**Problem details:** Go through the entries below and print, exactly, the lines starting at the one with "else scan_flat k" and ending at the one with "Abbreviation DONE n", keeping both ends and no others.

**Supplied data:**

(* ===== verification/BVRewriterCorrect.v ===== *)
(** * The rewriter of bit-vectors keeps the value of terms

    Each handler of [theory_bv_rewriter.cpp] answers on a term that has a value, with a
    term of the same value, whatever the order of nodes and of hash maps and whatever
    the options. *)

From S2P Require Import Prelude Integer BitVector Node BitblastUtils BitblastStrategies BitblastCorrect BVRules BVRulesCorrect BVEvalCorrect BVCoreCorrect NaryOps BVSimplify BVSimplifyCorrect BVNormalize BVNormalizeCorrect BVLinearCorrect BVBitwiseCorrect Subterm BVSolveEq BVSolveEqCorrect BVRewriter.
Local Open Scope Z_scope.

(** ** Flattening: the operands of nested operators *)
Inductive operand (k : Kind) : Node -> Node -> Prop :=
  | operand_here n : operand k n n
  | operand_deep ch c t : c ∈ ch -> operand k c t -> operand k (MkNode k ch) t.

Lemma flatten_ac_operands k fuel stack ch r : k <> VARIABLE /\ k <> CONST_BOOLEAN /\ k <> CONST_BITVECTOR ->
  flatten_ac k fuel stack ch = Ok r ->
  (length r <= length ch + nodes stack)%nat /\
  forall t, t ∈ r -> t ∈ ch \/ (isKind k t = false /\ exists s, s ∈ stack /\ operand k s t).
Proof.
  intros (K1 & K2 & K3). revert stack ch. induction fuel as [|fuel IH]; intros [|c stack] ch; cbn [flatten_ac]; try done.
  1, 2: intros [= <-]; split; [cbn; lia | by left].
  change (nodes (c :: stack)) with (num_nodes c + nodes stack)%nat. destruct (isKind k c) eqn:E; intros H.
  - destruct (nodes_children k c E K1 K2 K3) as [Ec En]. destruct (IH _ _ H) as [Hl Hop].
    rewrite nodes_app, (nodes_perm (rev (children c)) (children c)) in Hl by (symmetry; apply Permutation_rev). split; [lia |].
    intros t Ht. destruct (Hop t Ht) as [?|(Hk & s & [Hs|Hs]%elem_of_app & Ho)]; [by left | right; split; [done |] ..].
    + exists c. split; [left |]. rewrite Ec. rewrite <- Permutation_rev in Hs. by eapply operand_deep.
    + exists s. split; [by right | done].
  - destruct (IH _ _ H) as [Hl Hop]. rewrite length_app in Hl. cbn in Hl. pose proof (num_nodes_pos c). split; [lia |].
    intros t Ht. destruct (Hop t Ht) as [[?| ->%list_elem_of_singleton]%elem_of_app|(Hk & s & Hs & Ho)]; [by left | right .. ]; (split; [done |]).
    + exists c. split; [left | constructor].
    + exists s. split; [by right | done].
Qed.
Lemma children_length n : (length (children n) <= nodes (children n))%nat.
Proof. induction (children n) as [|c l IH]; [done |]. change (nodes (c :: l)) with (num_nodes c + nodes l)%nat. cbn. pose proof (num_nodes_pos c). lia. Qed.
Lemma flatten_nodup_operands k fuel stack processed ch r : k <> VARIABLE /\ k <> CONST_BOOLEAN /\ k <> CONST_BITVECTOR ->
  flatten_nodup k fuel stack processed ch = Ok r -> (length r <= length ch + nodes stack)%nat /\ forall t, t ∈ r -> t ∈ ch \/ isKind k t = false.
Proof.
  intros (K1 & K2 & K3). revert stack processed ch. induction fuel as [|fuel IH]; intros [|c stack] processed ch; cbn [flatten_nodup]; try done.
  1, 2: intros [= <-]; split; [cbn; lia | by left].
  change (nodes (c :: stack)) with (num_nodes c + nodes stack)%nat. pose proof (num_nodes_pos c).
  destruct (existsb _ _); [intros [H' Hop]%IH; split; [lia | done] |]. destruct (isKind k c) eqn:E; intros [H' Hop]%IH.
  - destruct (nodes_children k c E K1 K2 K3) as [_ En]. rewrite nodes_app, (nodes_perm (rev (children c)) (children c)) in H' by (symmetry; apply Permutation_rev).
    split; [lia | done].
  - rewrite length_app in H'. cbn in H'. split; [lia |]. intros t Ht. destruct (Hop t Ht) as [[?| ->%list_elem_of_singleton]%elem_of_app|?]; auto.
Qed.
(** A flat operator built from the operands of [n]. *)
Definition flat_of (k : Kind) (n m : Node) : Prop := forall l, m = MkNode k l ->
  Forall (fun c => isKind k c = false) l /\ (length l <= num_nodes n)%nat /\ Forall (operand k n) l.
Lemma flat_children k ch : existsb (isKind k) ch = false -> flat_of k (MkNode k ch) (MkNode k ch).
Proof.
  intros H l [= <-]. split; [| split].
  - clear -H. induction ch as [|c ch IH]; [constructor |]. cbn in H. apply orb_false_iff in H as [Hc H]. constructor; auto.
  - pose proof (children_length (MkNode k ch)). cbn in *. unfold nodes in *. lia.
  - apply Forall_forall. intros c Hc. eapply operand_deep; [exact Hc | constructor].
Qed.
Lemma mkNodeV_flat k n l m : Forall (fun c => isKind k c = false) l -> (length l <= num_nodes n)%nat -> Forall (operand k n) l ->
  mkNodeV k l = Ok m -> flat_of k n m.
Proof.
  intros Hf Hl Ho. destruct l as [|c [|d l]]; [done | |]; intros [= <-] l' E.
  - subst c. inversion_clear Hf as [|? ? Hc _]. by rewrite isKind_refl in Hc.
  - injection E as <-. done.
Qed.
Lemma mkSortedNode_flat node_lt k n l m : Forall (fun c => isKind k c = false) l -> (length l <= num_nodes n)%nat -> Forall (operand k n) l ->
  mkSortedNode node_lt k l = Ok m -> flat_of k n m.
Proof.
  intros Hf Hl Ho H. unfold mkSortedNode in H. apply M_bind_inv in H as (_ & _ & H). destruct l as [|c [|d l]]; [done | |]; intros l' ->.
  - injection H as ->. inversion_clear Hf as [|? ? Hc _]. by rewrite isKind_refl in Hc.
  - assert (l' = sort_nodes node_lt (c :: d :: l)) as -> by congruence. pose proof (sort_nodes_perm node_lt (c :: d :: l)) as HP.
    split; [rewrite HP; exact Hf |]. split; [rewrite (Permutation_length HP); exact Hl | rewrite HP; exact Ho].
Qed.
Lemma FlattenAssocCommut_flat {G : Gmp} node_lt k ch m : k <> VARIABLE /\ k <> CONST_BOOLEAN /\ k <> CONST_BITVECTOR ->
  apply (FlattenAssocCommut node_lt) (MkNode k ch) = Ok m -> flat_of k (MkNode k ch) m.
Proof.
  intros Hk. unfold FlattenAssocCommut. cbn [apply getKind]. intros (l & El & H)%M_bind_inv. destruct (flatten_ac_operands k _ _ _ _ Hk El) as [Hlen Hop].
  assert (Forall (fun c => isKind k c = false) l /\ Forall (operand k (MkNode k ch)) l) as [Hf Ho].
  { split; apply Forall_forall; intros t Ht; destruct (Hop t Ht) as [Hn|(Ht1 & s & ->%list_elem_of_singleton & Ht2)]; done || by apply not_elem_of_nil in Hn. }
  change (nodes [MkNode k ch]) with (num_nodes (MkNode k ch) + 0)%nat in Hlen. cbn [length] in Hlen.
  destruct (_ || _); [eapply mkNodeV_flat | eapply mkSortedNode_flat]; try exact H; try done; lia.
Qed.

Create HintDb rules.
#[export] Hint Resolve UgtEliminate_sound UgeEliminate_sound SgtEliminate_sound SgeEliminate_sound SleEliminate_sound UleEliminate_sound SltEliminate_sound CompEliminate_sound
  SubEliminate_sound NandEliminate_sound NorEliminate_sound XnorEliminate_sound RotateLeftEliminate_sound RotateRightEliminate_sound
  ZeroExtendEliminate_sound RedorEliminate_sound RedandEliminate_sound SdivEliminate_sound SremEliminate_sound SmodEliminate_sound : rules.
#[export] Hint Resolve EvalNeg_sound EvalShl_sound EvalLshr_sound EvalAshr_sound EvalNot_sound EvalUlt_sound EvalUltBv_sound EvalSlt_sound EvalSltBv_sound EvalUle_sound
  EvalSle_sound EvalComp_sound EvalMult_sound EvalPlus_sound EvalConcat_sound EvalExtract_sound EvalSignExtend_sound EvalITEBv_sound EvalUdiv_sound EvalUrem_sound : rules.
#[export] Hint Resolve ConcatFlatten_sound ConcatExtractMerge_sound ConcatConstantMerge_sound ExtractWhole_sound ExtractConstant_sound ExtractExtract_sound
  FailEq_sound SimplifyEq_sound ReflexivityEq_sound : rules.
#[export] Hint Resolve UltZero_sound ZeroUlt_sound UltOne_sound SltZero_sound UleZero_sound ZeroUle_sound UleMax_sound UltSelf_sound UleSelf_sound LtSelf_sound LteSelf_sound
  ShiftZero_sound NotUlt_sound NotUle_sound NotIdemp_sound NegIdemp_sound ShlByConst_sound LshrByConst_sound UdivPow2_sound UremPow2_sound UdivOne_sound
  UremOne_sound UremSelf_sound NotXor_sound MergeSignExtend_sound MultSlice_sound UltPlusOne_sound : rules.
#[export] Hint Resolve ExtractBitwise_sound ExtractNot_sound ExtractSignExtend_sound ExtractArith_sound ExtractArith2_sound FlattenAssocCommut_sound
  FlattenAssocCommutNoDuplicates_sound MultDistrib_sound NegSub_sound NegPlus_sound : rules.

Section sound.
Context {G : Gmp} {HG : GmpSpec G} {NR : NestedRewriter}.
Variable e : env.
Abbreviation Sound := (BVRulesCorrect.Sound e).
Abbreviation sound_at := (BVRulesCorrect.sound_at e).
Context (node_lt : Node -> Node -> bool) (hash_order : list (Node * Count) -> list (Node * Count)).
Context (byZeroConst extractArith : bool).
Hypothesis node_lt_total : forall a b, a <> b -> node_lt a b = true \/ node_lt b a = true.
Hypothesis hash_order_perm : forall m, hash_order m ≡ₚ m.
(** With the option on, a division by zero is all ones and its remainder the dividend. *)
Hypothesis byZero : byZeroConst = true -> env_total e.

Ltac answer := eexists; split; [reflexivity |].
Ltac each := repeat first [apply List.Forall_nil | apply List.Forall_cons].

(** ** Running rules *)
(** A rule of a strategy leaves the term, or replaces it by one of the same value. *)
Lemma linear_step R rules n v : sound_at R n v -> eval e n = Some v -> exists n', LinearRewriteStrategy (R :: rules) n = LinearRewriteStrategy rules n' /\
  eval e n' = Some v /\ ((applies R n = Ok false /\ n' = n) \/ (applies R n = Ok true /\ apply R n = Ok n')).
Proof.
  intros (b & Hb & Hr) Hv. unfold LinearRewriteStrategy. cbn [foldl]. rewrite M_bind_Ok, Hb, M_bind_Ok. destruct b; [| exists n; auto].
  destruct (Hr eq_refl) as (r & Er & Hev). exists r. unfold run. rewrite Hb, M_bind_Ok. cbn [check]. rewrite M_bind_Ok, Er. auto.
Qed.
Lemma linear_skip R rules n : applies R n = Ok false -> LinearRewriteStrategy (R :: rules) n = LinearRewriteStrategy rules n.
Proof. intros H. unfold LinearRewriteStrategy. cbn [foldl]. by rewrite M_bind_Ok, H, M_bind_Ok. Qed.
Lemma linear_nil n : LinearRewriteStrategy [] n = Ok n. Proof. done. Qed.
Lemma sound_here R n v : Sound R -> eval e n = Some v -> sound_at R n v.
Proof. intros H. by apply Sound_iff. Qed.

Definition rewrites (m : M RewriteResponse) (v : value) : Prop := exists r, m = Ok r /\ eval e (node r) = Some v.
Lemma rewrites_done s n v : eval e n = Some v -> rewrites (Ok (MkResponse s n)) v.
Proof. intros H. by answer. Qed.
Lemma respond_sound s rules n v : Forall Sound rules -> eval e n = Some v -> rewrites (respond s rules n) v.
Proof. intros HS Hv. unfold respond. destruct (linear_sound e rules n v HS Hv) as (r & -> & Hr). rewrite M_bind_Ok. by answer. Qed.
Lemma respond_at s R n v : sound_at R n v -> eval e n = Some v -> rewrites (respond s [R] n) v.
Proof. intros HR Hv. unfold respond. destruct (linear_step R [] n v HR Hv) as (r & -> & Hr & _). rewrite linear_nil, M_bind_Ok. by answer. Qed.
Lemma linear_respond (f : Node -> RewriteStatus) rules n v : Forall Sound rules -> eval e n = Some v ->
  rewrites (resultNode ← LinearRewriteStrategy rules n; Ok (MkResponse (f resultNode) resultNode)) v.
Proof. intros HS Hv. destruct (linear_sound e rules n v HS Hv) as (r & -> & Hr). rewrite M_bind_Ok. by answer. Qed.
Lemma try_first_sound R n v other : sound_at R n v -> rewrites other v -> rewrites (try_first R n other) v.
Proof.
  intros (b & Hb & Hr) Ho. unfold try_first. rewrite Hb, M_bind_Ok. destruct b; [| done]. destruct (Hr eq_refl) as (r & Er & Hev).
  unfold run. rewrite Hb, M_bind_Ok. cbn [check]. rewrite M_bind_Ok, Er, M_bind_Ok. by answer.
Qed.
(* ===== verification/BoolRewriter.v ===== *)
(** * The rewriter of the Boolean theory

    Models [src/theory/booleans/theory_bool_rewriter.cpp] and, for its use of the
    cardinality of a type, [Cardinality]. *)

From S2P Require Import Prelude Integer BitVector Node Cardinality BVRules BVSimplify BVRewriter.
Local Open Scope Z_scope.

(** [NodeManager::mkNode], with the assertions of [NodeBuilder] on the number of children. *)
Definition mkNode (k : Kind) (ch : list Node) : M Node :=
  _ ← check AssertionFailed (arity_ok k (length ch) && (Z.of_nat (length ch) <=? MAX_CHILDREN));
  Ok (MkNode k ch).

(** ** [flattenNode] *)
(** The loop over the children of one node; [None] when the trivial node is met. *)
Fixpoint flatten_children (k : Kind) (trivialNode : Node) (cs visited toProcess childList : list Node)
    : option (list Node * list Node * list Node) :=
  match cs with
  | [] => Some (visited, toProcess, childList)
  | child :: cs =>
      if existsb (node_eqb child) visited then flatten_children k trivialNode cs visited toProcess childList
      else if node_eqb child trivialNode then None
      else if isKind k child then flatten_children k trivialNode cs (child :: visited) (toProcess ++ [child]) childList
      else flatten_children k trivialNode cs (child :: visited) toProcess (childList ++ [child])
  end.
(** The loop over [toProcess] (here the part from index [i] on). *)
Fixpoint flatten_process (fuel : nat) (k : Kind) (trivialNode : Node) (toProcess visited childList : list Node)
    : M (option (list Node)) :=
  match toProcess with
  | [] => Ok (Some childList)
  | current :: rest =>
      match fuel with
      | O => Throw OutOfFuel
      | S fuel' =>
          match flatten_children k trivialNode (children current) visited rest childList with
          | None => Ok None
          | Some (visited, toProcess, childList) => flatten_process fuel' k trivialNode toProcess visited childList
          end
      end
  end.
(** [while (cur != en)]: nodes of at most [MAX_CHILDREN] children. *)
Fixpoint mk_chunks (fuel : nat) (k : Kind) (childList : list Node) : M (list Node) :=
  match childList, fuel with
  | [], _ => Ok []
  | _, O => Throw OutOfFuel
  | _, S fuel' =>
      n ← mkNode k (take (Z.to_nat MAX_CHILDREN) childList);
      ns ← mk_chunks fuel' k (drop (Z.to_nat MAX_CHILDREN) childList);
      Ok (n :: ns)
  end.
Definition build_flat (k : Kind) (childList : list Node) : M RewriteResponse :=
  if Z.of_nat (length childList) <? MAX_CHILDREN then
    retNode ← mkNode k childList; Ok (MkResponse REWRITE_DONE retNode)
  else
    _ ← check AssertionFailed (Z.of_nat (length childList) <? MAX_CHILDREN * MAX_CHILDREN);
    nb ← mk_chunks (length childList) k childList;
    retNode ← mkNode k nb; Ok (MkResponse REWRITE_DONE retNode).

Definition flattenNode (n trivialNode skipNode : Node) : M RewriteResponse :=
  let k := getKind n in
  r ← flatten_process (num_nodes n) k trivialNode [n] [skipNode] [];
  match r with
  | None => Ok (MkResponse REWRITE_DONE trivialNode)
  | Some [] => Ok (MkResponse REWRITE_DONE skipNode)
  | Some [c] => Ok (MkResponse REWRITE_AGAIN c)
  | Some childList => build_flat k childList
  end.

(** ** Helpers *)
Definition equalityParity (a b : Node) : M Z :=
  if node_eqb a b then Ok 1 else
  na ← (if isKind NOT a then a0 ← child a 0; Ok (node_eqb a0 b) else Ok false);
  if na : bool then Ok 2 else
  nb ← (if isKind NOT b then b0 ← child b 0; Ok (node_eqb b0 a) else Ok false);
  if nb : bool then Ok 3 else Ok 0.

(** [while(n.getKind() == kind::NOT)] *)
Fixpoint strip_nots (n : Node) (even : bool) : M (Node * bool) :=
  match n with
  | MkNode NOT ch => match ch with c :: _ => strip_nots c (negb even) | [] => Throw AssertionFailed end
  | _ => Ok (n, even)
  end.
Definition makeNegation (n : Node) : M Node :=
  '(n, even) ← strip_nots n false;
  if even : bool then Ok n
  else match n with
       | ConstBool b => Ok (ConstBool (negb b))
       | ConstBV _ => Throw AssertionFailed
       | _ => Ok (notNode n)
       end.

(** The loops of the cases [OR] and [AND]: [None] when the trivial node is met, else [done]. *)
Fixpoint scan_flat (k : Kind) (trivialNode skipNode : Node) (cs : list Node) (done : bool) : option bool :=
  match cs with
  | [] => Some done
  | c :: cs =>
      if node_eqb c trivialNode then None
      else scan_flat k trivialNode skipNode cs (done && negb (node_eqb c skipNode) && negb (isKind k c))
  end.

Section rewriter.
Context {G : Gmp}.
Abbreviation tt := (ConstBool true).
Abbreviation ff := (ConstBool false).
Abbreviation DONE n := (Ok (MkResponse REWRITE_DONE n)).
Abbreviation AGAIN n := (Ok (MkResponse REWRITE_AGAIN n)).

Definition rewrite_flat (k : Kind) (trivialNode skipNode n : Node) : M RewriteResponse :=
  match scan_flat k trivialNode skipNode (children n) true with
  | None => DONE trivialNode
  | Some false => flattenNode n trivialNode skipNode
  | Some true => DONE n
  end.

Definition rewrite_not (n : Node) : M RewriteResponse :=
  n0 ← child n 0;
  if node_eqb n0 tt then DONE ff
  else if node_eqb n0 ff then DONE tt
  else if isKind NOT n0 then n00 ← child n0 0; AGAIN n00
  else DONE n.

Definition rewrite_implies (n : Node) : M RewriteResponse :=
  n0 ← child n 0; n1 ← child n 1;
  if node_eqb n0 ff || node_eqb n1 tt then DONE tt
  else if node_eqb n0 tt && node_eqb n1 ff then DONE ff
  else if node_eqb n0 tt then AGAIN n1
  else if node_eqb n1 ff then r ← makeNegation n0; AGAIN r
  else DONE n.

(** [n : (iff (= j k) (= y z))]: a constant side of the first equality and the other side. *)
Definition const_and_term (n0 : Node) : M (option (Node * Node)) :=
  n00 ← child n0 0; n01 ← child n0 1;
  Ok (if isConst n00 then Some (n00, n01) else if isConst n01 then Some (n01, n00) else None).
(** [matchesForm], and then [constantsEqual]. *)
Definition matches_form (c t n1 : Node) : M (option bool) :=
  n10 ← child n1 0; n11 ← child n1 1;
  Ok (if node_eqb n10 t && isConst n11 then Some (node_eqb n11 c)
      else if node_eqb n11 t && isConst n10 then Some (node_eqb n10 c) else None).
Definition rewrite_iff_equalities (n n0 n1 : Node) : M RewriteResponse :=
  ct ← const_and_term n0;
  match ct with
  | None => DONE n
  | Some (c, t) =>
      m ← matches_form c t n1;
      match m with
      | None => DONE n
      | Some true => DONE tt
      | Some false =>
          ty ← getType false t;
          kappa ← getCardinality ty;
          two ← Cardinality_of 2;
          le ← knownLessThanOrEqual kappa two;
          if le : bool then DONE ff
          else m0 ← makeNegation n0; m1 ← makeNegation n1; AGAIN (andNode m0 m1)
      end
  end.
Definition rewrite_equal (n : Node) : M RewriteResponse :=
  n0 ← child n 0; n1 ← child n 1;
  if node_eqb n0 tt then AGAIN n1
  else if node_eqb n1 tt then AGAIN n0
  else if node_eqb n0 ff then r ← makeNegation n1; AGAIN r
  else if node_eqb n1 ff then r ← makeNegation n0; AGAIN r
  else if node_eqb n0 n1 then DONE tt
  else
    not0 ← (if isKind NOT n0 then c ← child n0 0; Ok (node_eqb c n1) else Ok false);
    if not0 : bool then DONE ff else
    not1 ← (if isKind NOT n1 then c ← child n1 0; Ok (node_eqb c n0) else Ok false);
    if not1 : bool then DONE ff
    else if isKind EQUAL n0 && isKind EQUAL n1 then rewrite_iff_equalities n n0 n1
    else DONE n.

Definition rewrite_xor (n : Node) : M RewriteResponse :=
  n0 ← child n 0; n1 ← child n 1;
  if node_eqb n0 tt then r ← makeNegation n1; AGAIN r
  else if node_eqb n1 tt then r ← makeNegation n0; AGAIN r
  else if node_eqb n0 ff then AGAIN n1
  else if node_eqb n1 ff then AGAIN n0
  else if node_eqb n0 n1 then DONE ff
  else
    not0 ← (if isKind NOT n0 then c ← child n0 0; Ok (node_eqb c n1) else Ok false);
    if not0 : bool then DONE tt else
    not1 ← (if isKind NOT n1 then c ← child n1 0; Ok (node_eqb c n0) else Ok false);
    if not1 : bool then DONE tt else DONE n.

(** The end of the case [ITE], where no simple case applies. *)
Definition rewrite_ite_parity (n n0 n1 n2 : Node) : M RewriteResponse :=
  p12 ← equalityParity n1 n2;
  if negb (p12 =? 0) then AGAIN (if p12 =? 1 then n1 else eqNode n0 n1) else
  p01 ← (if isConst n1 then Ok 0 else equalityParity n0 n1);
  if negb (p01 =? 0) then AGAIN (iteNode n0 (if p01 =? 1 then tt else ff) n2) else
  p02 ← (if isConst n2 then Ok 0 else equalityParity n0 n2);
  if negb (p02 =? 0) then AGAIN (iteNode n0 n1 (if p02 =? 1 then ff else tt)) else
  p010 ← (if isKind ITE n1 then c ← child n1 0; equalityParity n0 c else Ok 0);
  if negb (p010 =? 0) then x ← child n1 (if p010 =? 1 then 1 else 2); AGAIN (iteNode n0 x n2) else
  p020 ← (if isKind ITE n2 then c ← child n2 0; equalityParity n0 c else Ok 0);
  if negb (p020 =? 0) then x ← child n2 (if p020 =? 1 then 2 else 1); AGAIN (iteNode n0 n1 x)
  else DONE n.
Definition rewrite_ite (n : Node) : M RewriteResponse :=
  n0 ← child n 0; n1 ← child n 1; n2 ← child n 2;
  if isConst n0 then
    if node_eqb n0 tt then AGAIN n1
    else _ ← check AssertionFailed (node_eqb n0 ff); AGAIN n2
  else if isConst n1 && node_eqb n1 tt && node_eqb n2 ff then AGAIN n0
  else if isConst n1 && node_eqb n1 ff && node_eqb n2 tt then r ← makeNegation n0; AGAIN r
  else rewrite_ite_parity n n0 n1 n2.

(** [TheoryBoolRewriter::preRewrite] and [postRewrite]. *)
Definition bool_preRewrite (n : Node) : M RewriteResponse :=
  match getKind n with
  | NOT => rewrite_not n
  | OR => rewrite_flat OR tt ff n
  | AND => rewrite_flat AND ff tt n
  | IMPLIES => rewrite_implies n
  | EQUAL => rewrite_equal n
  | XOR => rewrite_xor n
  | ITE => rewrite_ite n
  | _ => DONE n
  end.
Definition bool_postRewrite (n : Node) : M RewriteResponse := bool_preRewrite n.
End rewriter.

**Result of the task:**
      else scan_flat k trivialNode skipNode cs (done && negb (node_eqb c skipNode) && negb (isKind k c))
  end.

Section rewriter.
Context {G : Gmp}.
Abbreviation tt := (ConstBool true).
Abbreviation ff := (ConstBool false).
Abbreviation DONE n := (Ok (MkResponse REWRITE_DONE n)).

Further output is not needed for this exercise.